SUPPLIED RECORDS |
(* ===== verification/WalletSample.v ===== *)
(** Concrete runs of the wallet: the theorems of LedgerLaws.v, WalletHistory.v and
    WalletLimits.v at an example with two accounts, and the runs that show where the
    code departs from its documentation. *)

From S2P Require Import Prelude Tables Decimal DecimalLaws Ledger RegulatoryVolume KycLimits.
From S2P Require Import WalletService LedgerLaws Bank WalletLaws WalletHistory WalletLimits.

Local Open Scope Z_scope.

Import LedgerRepository WalletService.

#[local] Instance tiers : KycTiers := fun _ => 2.
#[local] Instance fraud : FraudScorer := fun _ _ _ _ _ _ => "allow"%string.
#[local] Instance pins : PinHash := String.eqb.
(** One unit of any currency costs 3800 of any other. *)
#[local] Instance rates : FxRates := fun _ _ _ => Ok (dint 3800).

Definition open_account (id : string) (user : Z) (currency : string) : account := {|
  ac_info := {| ai_id := id; ai_owner_type := "user"; ai_user_id := Some user;
                ai_organisation_id := None; ai_currency := currency;
                ai_monthly_volume_limit := None; ai_status := "active";
                ai_account_type := "user_wallet"; ai_platform_account := false;
                ai_service_type := None |};
  ac_is_frozen := false;
  ac_frozen_reason := None;
  ac_frozen_at := None;
  ac_daily_volume := 0;
  ac_daily_volume_reset_at := None;
  ac_monthly_volume := 0;
  ac_monthly_volume_reset_at := None;
|}.

Definition user (id : Z) : pin_user := {|
  us_id := id;
  us_pin_hash := Some "1234"%string;
  us_pin_failed_attempts := 2;
  us_pin_locked_until := None;
|}.

Definition start : store := {|
  st_accounts := [open_account "A" 1 "UGX"; open_account "B" 2 "UGX"];
  st_transactions := [];
  st_entries := [];
  st_commissions := [];
  st_users := [user 1; user 2];
  st_next_tx := 1;
|}.

Definition config : app_config := {|
  cf_decimals := <["WALLET_MAX_DEPOSIT" := dint 100000]> ∅;
  cf_supported_currencies := ["USD"; "UGX"]%string;
  cf_commission_rules := ∅;
  cf_pin_max_attempts := 5;
  cf_pin_lock_minutes := 15;
|}.

(** A session of the user, three hours after the first midnight of 2025 in UTC. *)
Definition session (u : Z) : wallet_env := {|
  we_now := 20089 * hours 24 + hours 3;
  we_user := Some {| su_user_id := u; su_is_admin := false |};
  we_config := config;
  we_system_config := None;
  we_kyc_settings := ∅;
  we_organisations := [];
  we_volume_rules := {| vr_active_policy := None; vr_reversal_entry_ids := [] |};
  we_cashin_rate := None;
  we_cashout_rate := None;
|}.

Definition deposit_of (account key currency : string) (amount : Z) : deposit_request := {|
  dq_account_id := Some account;
  dq_amount := Some (dint amount);
  dq_currency := Some currency;
  dq_client_request_id := Some key;
  dq_metadata := None;
  dq_tx_type := TransactionType.DEPOSIT;
  dq_system_initiated := false;
  dq_user_id := None;
  dq_reference := None;
  dq_idempotency_key := None;
|}.

Definition withdraw_of (account key currency : string) (amount : Z) : withdraw_request := {|
  wq_account_id := account;
  wq_amount := dint amount;
  wq_currency := currency;
  wq_client_request_id := Some key;
  wq_metadata := None;
  wq_destination_agent := JNull;
  wq_tx_type := TransactionType.WITHDRAW;
  wq_agent_on_behalf := false;
  wq_system_initiated := false;
|}.

Definition transfer_of (key currency : string) (amount : Z) (fee : option dec)
    (fee_cur : option string) : transfer_request := {|
  tq_from_account_id := "A";
  tq_to_account_id := "B";
  tq_amount := dint amount;
  tq_currency := currency;
  tq_client_request_id := Some key;
  tq_metadata := None;
  tq_platform_fee := fee;
  tq_fee_currency := fee_cur;
  tq_pin := Some "1234"%string;
  tq_system_initiated := false;
|}.

Definition run_of : list event := [
  EDeposit (session 1) (deposit_of "A" "k1" "UGX" 20000);
  ETransfer (session 1) (transfer_of "k2" "UGX" 5000 (Some (cents 12550)) None);
  ETransfer (session 1) (transfer_of "k2" "UGX" 5000 (Some (cents 12550)) None);
  EWithdraw (session 2) (withdraw_of "B" "k3" "UGX" 1500)
].

(** The deposit, the transfer with its fee once, and the withdrawal. *)
Example run_balances :
  (balance (history run_of start) "A" "UGX", balance (history run_of start) "B" "UGX",
   total (history run_of start) "UGX")
  = (14874500000, 3500000000, 18374500000).
Proof. vm_compute. reflexivity. Qed.

(** * The theorems at this run *)

Ltac fees :=
  repeat first
    [ exact I
    | match goal with |- fees_covered (_ :: _) _ => split | |- fees_covered [] _ => exact I end
    | let from := fresh in let f := fresh in let Hf := fresh in let Hq := fresh in
      intros from f Hf Hq; vm_compute in Hf; injection Hf as <-; injection Hq as <-; by split ].

Lemma run_fees : fees_covered run_of start.
Proof. unfold run_of. fees. Qed.

Lemma start_ok : wallet_ok start.
Proof.
  split; try (intros ? Hin; by apply not_elem_of_nil in Hin).
  - vm_compute. repeat constructor; set_solver.
  - split; [constructor|]. intros ? Hin. by apply not_elem_of_nil in Hin.
  - constructor.
Qed.

Lemma wallet_refines_bank_witness :
  exists ops, performs run_of ops /\ run ops (bank_of start) (bank_of (history run_of start)).
Proof. exact (wallet_refines_bank run_of start run_fees). Defined.

Lemma balances_solvent_witness : 0 <= balance (history run_of start) "A" "UGX".
Proof.
  apply balances_solvent; [|exact run_fees]. intros a c. apply Z.eq_le_incl. reflexivity.
Defined.

Lemma wallet_well_formed_witness : wallet_ok (history run_of start).
Proof. exact (wallet_well_formed run_of start start_ok run_fees). Defined.

(** A withdrawal under the key of the deposit. *)
Definition reuse : event := EWithdraw (session 1) (withdraw_of "A" "k1" "UGX" 1000).

Definition after (e : event) (s : store) : store := do e s.

Lemma exec_do e s : is_ok (exec e s) = true -> exec e s = Ok (do e s).
Proof. unfold do. by destruct (exec e s). Qed.

Lemma first_runs : exec (EDeposit (session 1) (deposit_of "A" "k1" "UGX" 20000)) start
  = Ok (history (take 1 run_of) start).
Proof. apply exec_do. vm_compute. reflexivity. Qed.

Lemma reuse_runs : exec reuse (history (drop 1 run_of) (history (take 1 run_of) start))
  = Ok (do reuse (history (drop 1 run_of) (history (take 1 run_of) start))).
Proof. apply exec_do. vm_compute. reflexivity. Qed.

Lemma start_ids : ids_ok start.
Proof. exact (wo_tx_ids _ start_ok). Qed.

(** The withdrawal succeeds and posts nothing: the key is that of a deposit. *)
Lemma key_books_once_witness :
  st_entries (do reuse (history (drop 1 run_of) (history (take 1 run_of) start)))
  = st_entries (history (drop 1 run_of) (history (take 1 run_of) start)).
Proof.
  apply (key_books_once (drop 1 run_of) (EDeposit (session 1) (deposit_of "A" "k1" "UGX" 20000)) reuse
           start (history (take 1 run_of) start) _ "k1" start_ids first_runs eq_refl).
  - repeat constructor; discriminate.
  - exact reuse_runs.
  - reflexivity.
Defined.

Definition funded : store := history (take 1 run_of) start.
Definition fee_transfer : transfer_request := transfer_of "k2" "UGX" 5000 (Some (cents 12550)) None.

(** The store and the response of a successful operation. *)
Definition stored (m : outcome (store * response)) : store :=
  match m with Ok p => p.1 | Err _ => start end.
Definition answered (m : outcome (store * response)) : response :=
  match m with
  | Ok p => p.2
  | Err _ => {| rs_transaction_id := 0; rs_already_processed := true; rs_amount := dzero;
                rs_currency := ""; rs_balances := [] |}
  end.

Lemma outcome_ok (m : outcome (store * response)) :
  is_ok m = true -> m = Ok (stored m, answered m).
Proof. by destruct m as [[s r]|]. Qed.

Definition transferred : outcome (store * response) := transfer (session 1) fee_transfer funded.

Lemma transferred_ok :
  transfer (session 1) fee_transfer funded = Ok (stored transferred, answered transferred).
Proof. change (transferred = Ok (stored transferred, answered transferred)).
  apply outcome_ok. vm_compute. reflexivity. Qed.

Definition account_in (s : store) (id : string) : account :=
  default (open_account id 0 "") (AccountRepository.get_by_id s id).

Lemma sender_in : AccountRepository.get_by_id funded "A" = Some (account_in funded "A").
Proof. vm_compute. reflexivity. Qed.

Lemma recipient_in : AccountRepository.get_by_id funded "B" = Some (account_in funded "B").
Proof. vm_compute. reflexivity. Qed.

Lemma same_home : ac_currency (account_in funded "A") = ac_currency (account_in funded "B").
Proof. vm_compute. reflexivity. Qed.

Lemma fee_charged : fee_leaving fee_transfer (answered transferred) "UGX" = 125500000.
Proof. vm_compute. reflexivity. Qed.

(** The fee of 125.50 leaves the sender and reaches no account. *)
Lemma transfer_conserves_witness :
  total (stored transferred) "UGX" = total funded "UGX" - 125500000.
Proof.
  rewrite <- fee_charged.
  exact (transfer_conserves (session 1) fee_transfer funded (stored transferred) (answered transferred)
    (account_in funded "A") (account_in funded "B") "UGX" transferred_ok sender_in recipient_in same_home).
Defined.

(** The row a claim of "k9" inserts into the empty table. *)
Definition claimed_row : transaction := {|
  tx_id := 1;
  tx_client_request_id := "k9";
  tx_type := TransactionType.DEPOSIT;
  tx_status := TransactionStatus.PENDING;
  tx_amount := 25000000;
  tx_currency := "UGX";
  tx_user_id := Some 1;
  tx_recipient_user_id := None;
  tx_metadata := ∅;
  tx_created_at := 7;
  tx_completed_at := None;
  tx_failed_at := None;
  tx_failure_reason := None;
|}.

Lemma claimed_ok :
  TransactionRepository.get_or_create 7 (Some "k9"%string) TransactionType.DEPOSIT (dint 25) "UGX"
    (Some 1) None None start = Ok (with_transactions [claimed_row] 2 start, claimed_row).
Proof. vm_compute. reflexivity. Qed.

Lemma get_or_create_roundtrip_witness :
  TransactionRepository.get_by_client_request_id (with_transactions [claimed_row] 2 start) (Some "k9"%string)
  = Some claimed_row.
Proof. exact (proj1 (get_or_create_roundtrip _ _ _ _ _ _ _ _ _ _ _ claimed_ok)). Defined.

Definition payout : withdraw_request := withdraw_of "A" "k5" "UGX" 1500.
Definition withdrawn : outcome (store * response) := withdraw (session 1) payout funded.

Lemma withdrawn_ok : withdraw (session 1) payout funded = Ok (stored withdrawn, answered withdrawn).
Proof. change (withdrawn = Ok (stored withdrawn, answered withdrawn)).
  apply outcome_ok. vm_compute. reflexivity. Qed.

Lemma funded_ok : wallet_ok funded.
Proof. apply (wallet_well_formed (take 1 run_of) start start_ok). by split. Qed.

Lemma payout_fresh : rs_already_processed (answered withdrawn) = false.
Proof. vm_compute. reflexivity. Qed.

Lemma payout_key : TransactionRepository.get_by_client_request_id funded (wq_client_request_id payout) = None.
Proof. vm_compute. reflexivity. Qed.

Lemma personal : KYCLimitService.find_organisation (session 1) (ac_user_id (account_in funded "A")) = None.
Proof. vm_compute. reflexivity. Qed.

Lemma no_reversals i : i ∈ vr_reversal_entry_ids (we_volume_rules (session 1)) ->
  i < Z.of_nat (length (st_entries funded)).
Proof. intros Hi. by apply not_elem_of_nil in Hi. Qed.

Lemma tier_limits :
  coef (KYCLimitService.lm_daily (KYCLimitService.get_limits (session 1) 2)) < 10 ^ 21
  /\ coef (KYCLimitService.lm_monthly (KYCLimitService.get_limits (session 1) 2)) < 10 ^ 21.
Proof. by vm_compute. Qed.

(** The volume of the day is within the limit of tier 2. *)
Lemma withdrawal_within_limits_witness :
  within (RegulatoryVolumeCalculator.get_daily_volume (we_volume_rules (session 1))
            (stored withdrawn) (ac_id (account_in funded "A")) "UGX" (we_now (session 1)))
    (KYCLimitService.lm_daily (KYCLimitService.get_limits (session 1) 2)).
Proof.
  exact (proj1 (proj2 (proj2 (withdrawal_within_limits (session 1) payout funded (stored withdrawn)
    (answered withdrawn) (account_in funded "A") funded_ok withdrawn_ok payout_fresh payout_key sender_in
    personal no_reversals (proj1 tier_limits) (proj2 tier_limits))))).
Defined.

(** * Where the code departs from its documentation *)

(** A fee in another currency is not part of the balance check: the account ends
    with 1,000 US dollars less than nothing. *)
Example foreign_fee_overdraws :
  balance (do (ETransfer (session 1) (transfer_of "k6" "UGX" 5000 (Some (dint 1000)) (Some "USD"%string)))
             funded) "A" "USD" = -1000000000.
Proof. vm_compute. reflexivity. Qed.

(** A negative fee lowers what the balance must cover. *)
Example negative_fee_overdraws :
  balance (do (ETransfer (session 1) (transfer_of "k6" "UGX" 9000 (Some (dint (-8000))) None))
             (do (EWithdraw (session 1) (withdraw_of "A" "k7" "UGX" 9500))
                (do (EWithdraw (session 1) (withdraw_of "A" "k8" "UGX" 9500)) funded))) "A" "UGX"
  = -8000000000.
Proof. vm_compute. reflexivity. Qed.

(** A transfer asked in dollars between two shilling wallets moves as many
    shillings, with no conversion. *)
Example dollars_move_as_shillings :
  balance (do (ETransfer (session 1) (transfer_of "k6" "USD" 10 None None)) funded) "B" "UGX" = 10000000.
Proof. vm_compute. reflexivity. Qed.

(** A withdrawal reported as failed by the provider keeps its debit, and its key
    debits a second time. *)
Example failed_payout_debits_twice :
  let once := do (EWithdraw (session 1) payout) funded in
  let failed := do (EPayoutFailed "k5") once in
  let again := do (EWithdraw (session 1) payout) failed in
  (balance once "A" "UGX", balance failed "A" "UGX", balance again "A" "UGX")
  = (18500000000, 18500000000, 17000000000).
Proof. vm_compute. reflexivity. Qed.

(** A wrong PIN raises inside the block: the count of failed attempts is rolled
    back with it, so the lock after five attempts is never reached. *)
Definition guess (pin : string) : transfer_request := {|
  tq_from_account_id := "A";
  tq_to_account_id := "B";
  tq_amount := dint 10;
  tq_currency := "UGX";
  tq_client_request_id := Some "k6"%string;
  tq_metadata := None;
  tq_platform_fee := None;
  tq_fee_currency := None;
  tq_pin := Some pin;
  tq_system_initiated := false;
|}.

Example wrong_pins_never_lock :
  let tries := repeat (ETransfer (session 1) (guess "0000")) 20 in
  (st_users (history tries funded), is_ok (exec (ETransfer (session 1) (guess "1234")) (history tries funded)))
  = (st_users funded, true).
Proof. vm_compute. reflexivity. Qed.

(** The sixth tier has no limit in the configuration; "None or 0" makes it the
    limit zero, and every amount is over it. *)
Example corporate_tier_allows_nothing :
  KYCLimitService.lm_per_txn (KYCLimitService.get_limits (session 1) 5) = dzero.
Proof. vm_compute. reflexivity. Qed.

(** The default policy object holds the text "calendar", which is not the enum
    member: until it is reloaded its windows are rolling ones. *)
Example default_policy_is_rolling :
  VolumeWindowCalculator.get_daily_window_bounds (get_active_or_default None) (we_now (session 1))
  = (we_now (session 1) - hours 24, we_now (session 1)).
Proof. vm_compute. reflexivity. Qed.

EXERCISE INSTRUCTIONS | Taking the line with "we_kyc_settings := ∅;" as the first and the line with "dq_amount := Some (dint amount);" as the last, retype that stretch of the data above exactly, with no other lines.

WRITTEN ANSWER |
  we_kyc_settings := ∅;
  we_organisations := [];
  we_volume_rules := {| vr_active_policy := None; vr_reversal_entry_ids := [] |};
  we_cashin_rate := None;
  we_cashout_rate := None;
|}.

Definition deposit_of (account key currency : string) (amount : Z) : deposit_request := {|
  dq_account_id := Some account;
  dq_amount := Some (dint amount);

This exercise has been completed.